┏━━

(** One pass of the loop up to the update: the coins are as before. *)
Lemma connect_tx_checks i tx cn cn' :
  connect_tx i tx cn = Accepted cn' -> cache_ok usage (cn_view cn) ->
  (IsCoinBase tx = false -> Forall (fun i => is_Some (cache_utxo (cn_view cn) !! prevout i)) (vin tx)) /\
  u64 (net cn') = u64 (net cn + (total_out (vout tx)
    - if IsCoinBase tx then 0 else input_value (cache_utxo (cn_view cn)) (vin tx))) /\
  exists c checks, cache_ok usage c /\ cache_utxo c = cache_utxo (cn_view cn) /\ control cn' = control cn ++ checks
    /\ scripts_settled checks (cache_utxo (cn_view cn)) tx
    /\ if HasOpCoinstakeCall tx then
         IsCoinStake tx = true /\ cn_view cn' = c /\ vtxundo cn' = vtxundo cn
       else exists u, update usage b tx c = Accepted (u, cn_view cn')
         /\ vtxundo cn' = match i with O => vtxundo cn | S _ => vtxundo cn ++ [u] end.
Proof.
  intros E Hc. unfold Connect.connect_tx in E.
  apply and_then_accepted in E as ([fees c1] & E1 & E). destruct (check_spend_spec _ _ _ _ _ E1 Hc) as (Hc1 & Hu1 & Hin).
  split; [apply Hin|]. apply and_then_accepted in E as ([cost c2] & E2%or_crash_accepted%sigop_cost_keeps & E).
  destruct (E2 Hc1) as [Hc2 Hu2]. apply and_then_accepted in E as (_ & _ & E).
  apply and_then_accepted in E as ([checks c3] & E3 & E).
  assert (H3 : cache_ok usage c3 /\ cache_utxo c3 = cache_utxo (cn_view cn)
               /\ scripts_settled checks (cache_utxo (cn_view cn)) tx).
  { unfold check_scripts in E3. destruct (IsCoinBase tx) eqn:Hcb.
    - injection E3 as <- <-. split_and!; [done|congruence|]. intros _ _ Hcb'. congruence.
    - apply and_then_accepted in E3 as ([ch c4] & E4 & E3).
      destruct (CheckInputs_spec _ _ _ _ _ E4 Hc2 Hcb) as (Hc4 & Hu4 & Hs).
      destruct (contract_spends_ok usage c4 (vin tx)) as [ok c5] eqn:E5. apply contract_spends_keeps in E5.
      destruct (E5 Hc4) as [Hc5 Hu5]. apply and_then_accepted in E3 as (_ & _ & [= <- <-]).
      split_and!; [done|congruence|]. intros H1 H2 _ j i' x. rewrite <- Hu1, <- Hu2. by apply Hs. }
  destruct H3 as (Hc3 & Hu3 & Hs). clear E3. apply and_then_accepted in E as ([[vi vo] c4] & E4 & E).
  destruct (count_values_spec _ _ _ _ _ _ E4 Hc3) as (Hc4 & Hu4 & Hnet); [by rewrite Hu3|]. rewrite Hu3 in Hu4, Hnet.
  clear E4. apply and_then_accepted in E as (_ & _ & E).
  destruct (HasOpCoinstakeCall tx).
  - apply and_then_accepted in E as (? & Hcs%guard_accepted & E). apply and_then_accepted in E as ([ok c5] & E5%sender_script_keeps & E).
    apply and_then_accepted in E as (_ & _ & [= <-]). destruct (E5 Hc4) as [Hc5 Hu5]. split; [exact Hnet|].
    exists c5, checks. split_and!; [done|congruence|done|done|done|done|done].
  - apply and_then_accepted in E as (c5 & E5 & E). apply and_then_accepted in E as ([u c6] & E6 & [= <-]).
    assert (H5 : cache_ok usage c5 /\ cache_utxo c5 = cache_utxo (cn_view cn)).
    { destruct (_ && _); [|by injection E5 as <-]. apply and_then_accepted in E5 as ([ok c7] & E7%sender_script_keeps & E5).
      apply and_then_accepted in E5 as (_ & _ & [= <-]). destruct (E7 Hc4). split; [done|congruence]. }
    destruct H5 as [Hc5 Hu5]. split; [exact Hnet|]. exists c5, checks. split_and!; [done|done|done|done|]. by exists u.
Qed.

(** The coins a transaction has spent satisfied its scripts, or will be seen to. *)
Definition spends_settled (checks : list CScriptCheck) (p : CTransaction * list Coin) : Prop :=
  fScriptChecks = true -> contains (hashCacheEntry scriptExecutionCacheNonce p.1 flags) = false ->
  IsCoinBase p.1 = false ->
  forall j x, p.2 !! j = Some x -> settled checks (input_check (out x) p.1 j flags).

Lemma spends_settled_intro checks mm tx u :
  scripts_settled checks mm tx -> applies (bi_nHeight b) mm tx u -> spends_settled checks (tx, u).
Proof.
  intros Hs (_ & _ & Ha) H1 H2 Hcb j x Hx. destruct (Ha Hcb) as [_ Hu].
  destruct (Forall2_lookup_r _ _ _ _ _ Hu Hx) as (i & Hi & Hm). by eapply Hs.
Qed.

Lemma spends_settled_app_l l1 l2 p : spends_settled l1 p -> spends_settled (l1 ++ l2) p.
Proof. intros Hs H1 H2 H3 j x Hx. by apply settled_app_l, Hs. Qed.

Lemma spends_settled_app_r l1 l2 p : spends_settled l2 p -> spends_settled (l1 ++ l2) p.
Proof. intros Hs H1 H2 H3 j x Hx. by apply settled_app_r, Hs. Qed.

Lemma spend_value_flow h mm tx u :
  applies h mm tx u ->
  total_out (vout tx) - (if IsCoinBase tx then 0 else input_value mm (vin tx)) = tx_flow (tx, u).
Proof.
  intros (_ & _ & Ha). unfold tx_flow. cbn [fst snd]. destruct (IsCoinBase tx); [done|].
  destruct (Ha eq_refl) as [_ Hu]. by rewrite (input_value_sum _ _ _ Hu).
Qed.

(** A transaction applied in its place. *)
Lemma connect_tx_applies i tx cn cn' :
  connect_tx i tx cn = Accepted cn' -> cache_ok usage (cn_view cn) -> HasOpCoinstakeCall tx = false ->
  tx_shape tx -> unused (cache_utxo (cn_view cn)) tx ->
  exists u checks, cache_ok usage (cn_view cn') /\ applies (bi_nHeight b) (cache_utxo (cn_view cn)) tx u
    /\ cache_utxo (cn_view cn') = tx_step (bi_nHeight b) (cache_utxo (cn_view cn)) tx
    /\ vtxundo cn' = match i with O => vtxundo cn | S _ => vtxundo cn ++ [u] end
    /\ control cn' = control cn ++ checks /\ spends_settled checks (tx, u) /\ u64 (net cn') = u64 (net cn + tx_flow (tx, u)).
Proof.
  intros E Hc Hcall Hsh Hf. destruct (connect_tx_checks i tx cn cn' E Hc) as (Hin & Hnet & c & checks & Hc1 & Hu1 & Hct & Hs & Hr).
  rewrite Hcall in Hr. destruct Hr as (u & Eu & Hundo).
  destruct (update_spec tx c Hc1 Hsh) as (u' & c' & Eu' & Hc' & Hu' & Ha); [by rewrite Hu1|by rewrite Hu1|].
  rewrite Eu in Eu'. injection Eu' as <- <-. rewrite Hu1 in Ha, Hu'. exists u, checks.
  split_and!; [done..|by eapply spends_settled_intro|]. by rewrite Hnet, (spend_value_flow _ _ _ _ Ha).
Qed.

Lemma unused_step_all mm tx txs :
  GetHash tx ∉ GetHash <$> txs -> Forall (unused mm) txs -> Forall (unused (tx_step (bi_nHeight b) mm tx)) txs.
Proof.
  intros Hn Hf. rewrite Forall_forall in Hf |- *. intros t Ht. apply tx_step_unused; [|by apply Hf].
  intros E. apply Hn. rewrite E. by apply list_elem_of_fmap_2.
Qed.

┗━━

[Task prompt]:
Copy out, exactly and alone, the lines of the entries above between the ones holding "destruct (E2 Hc1)" and "assert (H3 : cache_ok", inclusive.

[Answer section]:
  destruct (E2 Hc1) as [Hc2 Hu2]. apply and_then_accepted in E as (_ & _ & E).
  apply and_then_accepted in E as ([checks c3] & E3 & E).
  assert (H3 : cache_ok usage c3 /\ cache_utxo c3 = cache_utxo (cn_view cn)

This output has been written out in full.